Fighting in Sudan raged for a second day Sunday in battles between rival generals who seized power in a 2021 coup, leaving over 50 civilians including three UN staff dead and sparking international alarm.
Deafening explosions and intense gunfire rattled buildings in the capital Khartoum’s densely-populated northern and southern suburbs as tanks rumbled on the streets and fighter jets roared overhead, witnesses said.
Violence erupted early Saturday after weeks of power struggles between army chief Abdel Fattah al-Burhan and his deputy, Mohamed Hamdan Daglo, commander of the heavily-armed paramilitary Rapid Support Forces (RSF), with each accusing the other of starting the fight.
“The gunfire and explosions are incessant,” said 34-year-old Ahmed Hamid from a northern Khartoum suburb.
“The situation is very worrying and it doesn’t seem like it will calm anytime soon,” said Ahmed Seif, another Khartoum resident, who fears his building had been damaged by gunfire but said it was too dangerous to go outside to check.
Both sides claim they control key sites, while state television broadcasted patriotic songs without commentary.
Daglo’s RSF say they have seized the presidential palace, Khartoum airport and other strategic sites, but the army insist they are in charge.
Footage obtained by AFP showed heavy smoke billowing from a building near the army headquarters in Khartoum, with the military saying a building had “caught fire” amid the clashes but that it had been contained.
On Sunday, the stench of gunpowder wafted through Khartoum’s streets, deserted except by soldiers as frightened civilians sheltered inside their homes.
Civilians ‘not a target’
The Central Committee of Sudan Doctors said they had recorded 56 civilians killed as well as “tens of deaths” among security forces, and around 600 wounded.
Fighting has also erupted outside Khartoum, including in the troubled western Darfur region and in the eastern border state of Kassala, where witness Hussein Saleh said the army had fired artillery at a paramilitary camp.
The United Nations said three employees of its World Food Programme (WFP) had been killed in clashes in North Darfur.
It was not immediately clear whether the three deaths on Saturday were included in the tally provided by the medics.
UN Special Representative Volker Perthes condemned the killings in a statement, saying “civilian and humanitarian aid workers are not a target.”
He said he was also “appalled by reports of projectiles hitting UN and other humanitarian premises humanitarian premises in several locations in Darfur”.
WFP said an aircraft managed by the organisation “was also significantly damaged” at Khartoum airport.
Medics on social media have continued to call for help, pleading for safe corridors for ambulances and a ceasefire to treat the victims, warning the streets were too dangerous to bring many casualties to hospitals.

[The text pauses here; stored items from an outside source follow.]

(** * Proposing *)

(** The bundle that rides ahead of the pool, if it fits a block. *)
Definition bundle_ahead (l : Ledger) : list SignedTx * bytes :=
  match l.(lg_bundles) with
  | (btxs, aggp) :: _ => if Z.of_nat (length btxs) <=? MAX_TXS_PER_BLOCK then (btxs, aggp) else ([], [])
  | [] => ([], [])
  end.
Definition bundle_links (chain : State) (txs : list SignedTx) : Z :=
  foldl (sat_add u64_max) 0
    (omap (λ t, match stx_payload t with
                | Tx.ChannelSettle id _ step => Some (settle_cost chain id step)
                | _ => None
                end) txs).
Definition rotation_live (height : Z) (set : HkValidatorSet) (c : RotationCert) : bool :=
  match apply_rotation set c (rotation_rules cfg height) with Ok _ => true | _ => false end.
(** Foreign certificates that still apply; they are dropped from the queue otherwise. *)
Definition live_foreign (height : Z) (s : Seats) : list RotationCert :=
  filter (λ c, rotation_live height s.(se_validators) c = true) s.(se_foreign_rotations).
Definition merge_rotation (rs : list RotationCert) (c : RotationCert) : list RotationCert :=
  if existsb (λ r, bool_decide (r.(rc_root_pk) = c.(rc_root_pk)) && (c.(rc_epoch) <=? r.(rc_epoch))) rs
  then rs else rs ++ [c].
Definition change_ready (height : Z) (set : HkValidatorSet) (c : SetChangeCert) : bool :=
  match apply_set_change set c height cfg.(cf_chain_id) with Ok (Some _) => true | _ => false end.
(** The queue of set changes split: (kept, included). *)
Definition ready_changes (height : Z) (s : Seats) : list SetChangeCert * list SetChangeCert :=
  let early (c : SetChangeCert) := height <? c.(sc_body).(sb_not_before) in
  let ready c := change_ready height s.(se_validators) c in
  (filter (λ c, early c || ready c = true) s.(se_pending_changes),
   filter (λ c, negb (early c) && ready c = true) s.(se_pending_changes)).
Definition build_batch (height : Z) : Ap bytes :=
  let* a := getM in
  let chain := ap_chain a in
  let* parent := expect (state_commitment chain) in
  let '(btxs, agg_proof) := bundle_ahead a.(ap_ledger) in
  let room := MAX_TXS_PER_BLOCK - Z.of_nat (length btxs) in
  let picked := (select_batch_txs chain (mp_q a.(ap_ledger).(lg_mempool)) room (bundle_links chain btxs)).1 in
  let foreign := live_foreign height a.(ap_seats) in
  let '(kept, changes) := ready_changes height a.(ap_seats) in
  modifyM (λ a, ap_set_seats (se_set_pending_changes kept (se_set_foreign_rotations foreign a.(ap_seats))) a) ;;;
  readM (λ _, batch_encode
    (mkBatch parent (btxs ++ picked) (foldl merge_rotation a.(ap_seats).(se_pending_rotations) foreign)
       agg_proof changes)).

(** * Deciding *)

(** The undecided values of a height, round by round. *)
Definition undecided_of (height : Z) (p : Proposals (PeerId := PeerId)) : list ProposedValue :=
  concat (sort_by (λ x y, x.1.2 <=? y.1.2)
            (filter (λ e, e.1.1 = height) (map_to_list p.(pr_undecided)))).*2.
Definition find_decided (cert : CommitCertificate) (p : Proposals (PeerId := PeerId)) : option HkValue :=
  pv_value <$> find (λ v, bool_decide (val_id v.(pv_value) = cert.(cc_value_id))) (undecided_of cert.(cc_height) p).

(** The newest heights of the window. *)
Definition evict (window : Z) (m : gmap Z DecidedEntry) : gmap Z DecidedEntry :=
  if 0 <? window
  then foldl (λ m h, delete h m) m
         (take (length (decided_heights m) - Z.to_nat window) (decided_heights m))
  else m.

(** ** Persistence *)

Definition make_snapshot (commitment : H256) (a : HkApp) : NodeSnapshot :=
  let l := a.(ap_ledger) in
  let s := a.(ap_seats) in
  mkNodeSnapshot commitment (st_height l.(lg_chain)) (to_snapshot l.(lg_chain)) l.(lg_notes)
    (rlog_entries l.(lg_receipts)) (mp_q l.(lg_mempool)) (dto_of <$> s.(se_validators).(validators))
    s.(se_current_epoch) s.(se_highest_issued) l.(lg_notes_by_asset).
(** [rotate_snapshot_if_configured]; the copy is one write. *)
Definition keep_prev_snapshot : Ap unit :=
  if env.(ne_keep_prev) then
    let* w := next_write in
    on_store (λ s, so_set_snaps (rotate_snapshot_if_configured true (write_done w) s.(so_snaps)) s)
  else retM tt.
Definition store_snapshot (n : NodeSnapshot) : Ap bool :=
  let* w := next_write in
  let* a := getM in
  let '(snaps, ok) := save_snapshot n w a.(ap_store).(so_snaps) in
  on_store (so_set_snaps snaps) ;;; retM ok.
Definition reset_wal : Ap unit :=
  let* w := next_write in
  let* a := getM in
  on_store (so_set_wal (wal_reset (mp_q a.(ap_ledger).(lg_mempool)) w a.(ap_store).(so_wal)).1).
(** Retention, and the floor it raises. *)
Definition retain (height : Z) : Ap unit :=
  let* r := log_io (prune_below height env.(ne_retain_blocks)) in
  let* a := getM in
  match r with
  | inr (Some min) => if a.(ap_history_min) <? min then set_floor min else retM tt
  | _ => retM tt
  end.
(** [persist_index] *)
Definition indexed_upto (through : Z) (ix : SearchIndex) : PersistedIndex :=
  mkPersistedIndex through
    (omap (λ e, if e.2.1 <=? through then Some (e.1, e.2.1, e.2.2) else None) (map_to_list ix.(ix_tx)))
    ((λ e, (e.1, filter (λ x, x.1.2 ≤ through) e.2)) <$> map_to_list ix.(ix_acct)).
Definition persist_index (tip : Z) : Ap unit :=
  let* a := getM in
  let through := if a.(ap_index_floor) =? u64_max then tip else a.(ap_index_floor) in
  if through =? 0 then retM tt
  else
    let* w := next_write in
    match bin_enc (indexed_upto through a.(ap_ledger).(lg_index)) with
    | Some x => on_store (λ s, so_set_index (write_atomic x w s.(so_index)).1 s)
    | None => retM tt
    end.

(** The block of a height, its floor, and every so often the whole image. *)
Definition persist_block (b : StoredBlock) : Ap unit :=
  let* r := log_io (save_block b) in
  let* a := getM in
  match r with
  | inr _ => if a.(ap_history_min) =? 0 then set_floor b.(sb_height) else retM tt
  | inl _ => set_floor (b.(sb_height) + 1)
  end.
Definition persist_image (height : Z) : Ap unit :=
  let* a := getM in
  let* commitment := expect (state_commitment (ap_chain a)) in
  keep_prev_snapshot ;;;
  let* ok := store_snapshot (make_snapshot commitment a) in
  if ok then reset_wal ;;; retain height else retM tt.
Definition persist (b : StoredBlock) : Ap unit :=
  let height := b.(sb_height) in
  persist_block b ;;;
  (if height mod env.(ne_snapshot_every) =? 0 then persist_image height else retM tt) ;;;
  if height mod env.(ne_index_every) =? 0 then persist_index height else retM tt.

(** ** [commit], with the clock [now] *)

(** The state changes of a commit, up to the disk: the block to persist. *)
Definition commit_state (cert : CommitCertificate) (now : Z) : Ap StoredBlock :=
  let height := cert.(cc_height) in
  let* a := getM in
  let* value := ok_or (find_decided cert a.(ap_proposals)) (ValueNotFound height cert.(cc_value_id)) in
  let batch := batch_decode (val_txs value) in
  let* agg_valid := on_ledger (apply_batch_to_chain env.(ne_agg) env.(ne_start_time) height batch true false) in
  on_seats (apply_rotations cfg height batch false) ;;;
  on_seats (apply_set_changes cfg height batch) ;;;
  modifyM (λ a, ap_set_decided (evict env.(ne_decided_window) (<[height := mkDecided value cert]> a.(ap_decided))) a) ;;;
  modifyM (λ a, ap_set_proposals
    (mkProposals a.(ap_proposals).(pr_streams) (filter (λ e, height < e.1.1) a.(ap_proposals).(pr_undecided))) a) ;;;
  modifyM (ap_set_height (height + 1)) ;;;
  modifyM (λ a, ap_set_seats (rotation_trigger cfg height now a.(ap_seats)) a) ;;;
  retM (mkStoredBlock height (val_txs value) (raw_certificate cert) agg_valid).
Definition commit (cert : CommitCertificate) (now : Z) : Ap unit :=
  let* block := commit_state cert now in
  let* a := getM in
  if a.(ap_attached) then persist block else retM tt.

(** * The detached threads *)

(** [compact_one_background]: the oldest span that can be packed. *)
Definition compact_one (through : Z) : Ap unit :=
  let* a := getM in
  match compactable_segments a.(ap_store).(so_log) through with
  | id :: _ => log_io (compact_segment id) ;;; retM tt
  | [] => retM tt
  end.
(** One height of the index pass. *)
Definition index_pass_step : Ap unit :=
  let* a := getM in
  match a.(ap_index_todo) with
  | [] => retM tt
  | h :: todo =>
      match load_block a.(ap_store).(so_log) h with
      | Ok (Some sb) =>
          match batch_decode sb.(sb_value_bytes) with
          | Some b => on_ledger (zoom lg_index lg_set_index id (index_txs_into h b.(b_txs)))
          | None => retM tt
          end
      | _ => retM tt
      end ;;;
      modifyM (λ a, ap_set_index_todo todo
        (ap_set_index_floor (match todo with [] => u64_max | _ => h end) a))
  end.
End node.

Created in 2013, the RSF emerged from the Janjaweed militia that then-president Omar al-Bashir unleashed against non-Arab ethnic minorities in the western Darfur region a decade earlier, drawing accusations of war crimes.
The RSF’s planned integration into the regular army was a key element of talks to finalise a deal that would return the country to civilian rule and end the political-economic crisis sparked by the military’s 2021 coup.
‘No negotiations’
UN chief Antonio Guterres called for “an immediate cessation of hostilities”, while US Secretary of State Antony Blinken said the fighting “threatens the security and safety of Sudanese civilians”.

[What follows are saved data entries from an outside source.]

(** C8.  The history of a call never contains more than three successful
    faucet submissions, and as soon as it contains the third one the
    function has returned [(True, "Max successes reached: 3")], unless
    Ctrl-C was delivered (a failed submission that exhausts the attempts
    ceiling ends the call with fewer than three successes). *)
Theorem faucet_stops_at_third_success
    (w : World) (past : history) (prompt : bool) (max_allowed_attempts : Z)
    (cuda : bool) (fuel : nat) :
  let s := run_faucet_extrinsic w past prompt max_allowed_attempts cuda fuel in
  (faucet_successes (hist s) <= 3)%nat
  /\ (faucet_successes (hist s) = 3%nat ->
      (forall h, interrupt w h = false) ->
      ctl s = Returned (true, "Max successes reached: 3")).
Proof.
  intro s.
  pose proof (successes_invariant_holds w past prompt max_allowed_attempts cuda fuel) as Inv.
  fold s in Inv; unfold successes_invariant in Inv.
  destruct (ctl s) as [a su pw|r].
  - destruct Inv as [Hsu Hn]; split; [lia|]; intro H3; lia.
  - destruct Inv as [Hle H3]; split; [exact Hle|].
    intros Hthree Hquiet.
    destruct (H3 Hthree) as [->|[older [_ Hint]]]; [reflexivity|].
    rewrite Hquiet in Hint; discriminate.
Qed.

Lemma faucet_stops_at_third_success_witness :
  let s := run_faucet_extrinsic ledger [] false 3 false 6 in
  faucet_successes (hist s) = 3%nat
  /\ ctl s = Returned (true, "Max successes reached: 3").
Proof.
  split; [reflexivity|].
  apply (proj2 (faucet_stops_at_third_success ledger [] false 3 false 6));
    [reflexivity | intro h; reflexivity].
Defined.

(** C9, counterexample.  With [max_allowed_attempts = 2] and submissions
    that fail, succeed and fail again, the function returns the
    max-attempts failure although only one failure has occurred since the
    last success. *)
Lemma faucet_failures_need_not_be_consecutive :
  let s := run_faucet_extrinsic alternating [] false 2 false 6 in
  ctl s = Returned (false, "Max attempts reached: 2")
  /\ consecutive_failures (hist s) = 1%nat
  /\ faucet_successes (hist s) = 1%nat
  /\ faucet_failures (hist s) = 2%nat.
Proof. vm_compute; repeat split; reflexivity. Qed.

(** C9, as the code has it.  [attempts] is never reset, so the ceiling
    bounds the total number of failed submissions of the call, successes in
    between or not: for [max_allowed_attempts >= 1] that number never
    exceeds the ceiling, and the function returns
    [(False, "Max attempts reached: N")] exactly when it reaches it. *)
Theorem faucet_ceiling_counts_all_failures
    (w : World) (past : history) (prompt : bool) (max_allowed_attempts : Z)
    (cuda : bool) (fuel : nat) :
  1 <= max_allowed_attempts ->
  let s := run_faucet_extrinsic w past prompt max_allowed_attempts cuda fuel in
  Z.of_nat (faucet_failures (hist s)) <= max_allowed_attempts
  /\ (ctl s = Returned (false, max_attempts_msg max_allowed_attempts)
      <-> Z.of_nat (faucet_failures (hist s)) = max_allowed_attempts).
Proof.
  intros Hmax s.
  pose proof (failures_invariant_holds w past prompt max_allowed_attempts cuda Hmax fuel)
    as Inv.
  fold s in Inv; unfold failures_invariant in Inv.
  destruct (ctl s) as [a su pw|r].
  - destruct Inv as [Ha Hn]; split; [lia|]; split; intro H; [discriminate H | lia].
  - destruct Inv as [Hle Hiff]; split; [exact Hle|]; split; intro H.
    + apply Hiff; injection H as ->; reflexivity.
    + f_equal; apply Hiff; exact H.
Qed.

Lemma faucet_ceiling_counts_all_failures_witness :
  let s := run_faucet_extrinsic alternating [] false 2 false 6 in
  Z.of_nat (faucet_failures (hist s)) <= 2
  /\ (ctl s = Returned (false, max_attempts_msg 2)
      <-> Z.of_nat (faucet_failures (hist s)) = 2).
Proof.
  apply (faucet_ceiling_counts_all_failures alternating [] false 2 false 6); lia.
Defined.

End FaucetFacts.

(** * Reconfirmation after an accepted submission *)

Module Reconfirmation.

Import Scenarios.

(** C2.  In [register_extrinsic], whatever follows a submission whose
    success flag is set starts with a registration probe.  If the probe
    confirms, it is the last call and the function has returned [True]; if
    it denies, the function has not returned: it is at the test of the
    inner loop, and the next thing it does is a staleness check.  In
    [burned_register_extrinsic], an accepted submission is followed by the
    balance read-back and one probe, and the value returned is the answer
    of that probe. *)
Theorem success_flag_is_reconfirmed :
  (forall (w : World) (past : history) (prompt : bool) (max_allowed_attempts : Z)
          (cuda : bool) (fuel : nat) (pre post : history) (m : option string),
     let s := Register.register_extrinsic w past prompt max_allowed_attempts cuda fuel in
     rev (Register.hist s) = pre ++ EvPowRegister true m :: post ->
     exists r post',
       post = EvIsHotkeyRegistered r :: post'
       /\ (r = true -> post' = [] /\ Register.ctl s = Register.Returned true)
       /\ (r = false ->
           match post' with
           | [] => exists a p, Register.ctl s = Register.SubmitLoop a p
           | e :: _ => exists b, e = EvIsStale b
           end))
  /\ (forall (w : World) (past : history) (prompt : bool) (m : option string),
        let o := Burned.burned_register_extrinsic w past prompt in
        In (EvBurnedRegister true m) (Burned.hist o) ->
        exists r older,
          Burned.hist o = EvIsHotkeyRegistered r :: EvGetBalance :: EvCurrentBlock
                            :: EvBurnedRegister true m :: older
          /\ Burned.result o = r).
Proof.
  split.
  - intros w past prompt mx cuda fuel pre post m.
    apply RegisterFacts.accepted_then_probed.
  - intros w past prompt m.
    apply BurnedFacts.burned_accepted_then_probed.
Qed.

Lemma success_flag_is_reconfirmed_witness :
  Register.ctl (Register.register_extrinsic ledger [] false 3 false 2)
  = Register.Returned true
  /\ (exists a p,
        Register.ctl (Register.register_extrinsic expiring [] false 3 false 2)
        = Register.SubmitLoop a p)
  /\ Burned.result (Burned.burned_register_extrinsic expiring [] false) = false.
Proof.
  split; [|split].
  - destruct (proj1 success_flag_is_reconfirmed ledger [] false 3 false 2%nat
                [EvSubnetExists true; EvGetNeuron true; EvCreatePow (Some pow0);
                 EvIsStale false]
                [EvIsHotkeyRegistered true] None eq_refl)
      as [r [post' [E [Ht _]]]].
    injection E as <- <-.
    exact (proj2 (Ht eq_refl)).
  - destruct (proj1 success_flag_is_reconfirmed expiring [] false 3 false 2%nat
                [EvSubnetExists true; EvGetNeuron true; EvCreatePow (Some pow0);
                 EvIsStale false]
                [EvIsHotkeyRegistered false] None eq_refl)
      as [r [post' [E [_ Hf]]]].
    injection E as <- <-.
    exact (Hf eq_refl).
  - destruct (proj2 success_flag_is_reconfirmed expiring [] false None)
      as [r [older [E Hr]]].
    + simpl; tauto.
    + rewrite Hr; injection E as <- _; reflexivity.
Defined.

End Reconfirmation.

(** * Further properties of [register_extrinsic] *)

Module RegisterHistory.

Import Register RegisterSpec HistorySpec Scenarios MoreScenarios.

Similar appeals came from the African Union, Britain, China, the European Union and Russia, while Pope Francis said he was following the events “with concern” and urged dialogue.

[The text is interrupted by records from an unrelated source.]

(** The response [get_scan] builds from a row. *)
Definition response_of (status : ScanStatus.t) (record : database.ScanRecord)
    : ScanResponse :=
  {| models.scan_id := database.scan_id record;
     models.url := database.url record;
     models.status := status;
     models.score := database.score record;
     models.findings := default [] (database.findings record);
     models.total_checks := database.total_checks record;
     models.passed_checks := database.passed_checks record;
     models.warnings := database.warnings record;
     models.failures := database.failures record;
     models.created_at := database.created_at record;
     models.completed_at := database.completed_at record;
     models.scan_duration_ms := database.scan_duration_ms record;
     models.perceivable_issues := database.perceivable_issues record;
     models.operable_issues := database.operable_issues record;
     models.understandable_issues := database.understandable_issues record;
     models.robust_issues := database.robust_issues record |}.

(** A response with another creation time. *)
Definition with_created_at (t : datetime) (r : ScanResponse) : ScanResponse :=
  {| models.scan_id := models.scan_id r;
     models.url := models.url r;
     models.status := models.status r;
     models.score := models.score r;
     models.findings := models.findings r;
     models.total_checks := models.total_checks r;
     models.passed_checks := models.passed_checks r;
     models.warnings := models.warnings r;
     models.failures := models.failures r;
     models.created_at := t;
     models.completed_at := models.completed_at r;
     models.scan_duration_ms := models.scan_duration_ms r;
     models.perceivable_issues := models.perceivable_issues r;
     models.operable_issues := models.operable_issues r;
     models.understandable_issues := models.understandable_issues r;
     models.robust_issues := models.robust_issues r |}.

End Expected.

(** * Properties *)

(** ** The aggregator *)

Section Aggregator.

Lemma severity_has_one (f : Finding) :
  ((if engine.has_severity "pass" f then 1 else 0)
   + (if engine.has_severity "warning" f then 1 else 0)
   + (if engine.has_severity "fail" f then 1 else 0) = 1)%nat.
Proof. unfold engine.has_severity. destruct (severity f); reflexivity. Qed.

Lemma counts_partition (findings : list Finding) :
  (engine.passed findings + engine.warnings findings + engine.failures findings
   = engine.total findings)%nat.
Proof.
  unfold engine.passed, engine.warnings, engine.failures, engine.total.
  induction findings as [|f fs IH]; simpl; [reflexivity|].
  pose proof (severity_has_one f). lia.
Qed.

Lemma issues_count (findings : list Finding) :
  sum_1_for Spec.is_issue findings
  = (engine.warnings findings + engine.failures findings)%nat.
Proof.
  unfold engine.warnings, engine.failures.
  induction findings as [|f fs IH]; simpl; [reflexivity|].
  rewrite IH. unfold Spec.is_issue, engine.has_severity.
  destruct (severity f); simpl; lia.
Qed.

The AU is to hold an emergency meeting on Sunday, as is the Arab League, following a request by Egypt and Saudi Arabia.
But the two generals appear in no mood for talks. In an interview with UAE-based Sky News Arabia, Daglo, also known as Hemeti, said, “Burhan the criminal must surrender”.
The army declared Daglo a “wanted criminal” and the RSF a “rebel militia”, saying there “will be no negotiations or talks until the dissolution” of the group.
The latest violence, during the Muslim fasting month of Ramadan, came after more than 120 civilians had already been killed in a crackdown on regular pro-democracy demonstrations over the past 18 months.
The October 2021 coup triggered international aid cuts and sparked near-weekly protests, adding to the deepening troubles of one of the world’s poorest countries.
Burhan, a career soldier from northern Sudan who rose through the ranks under the three-decade rule of now jailed Islamist general Bashir, has said the coup was “necessary” to include more factions into politics.
Daglo later called the coup a “mistake” that failed to bring about change and reinvigorated remnants of Bashir’s regime ousted by the army in 2019 following mass protests.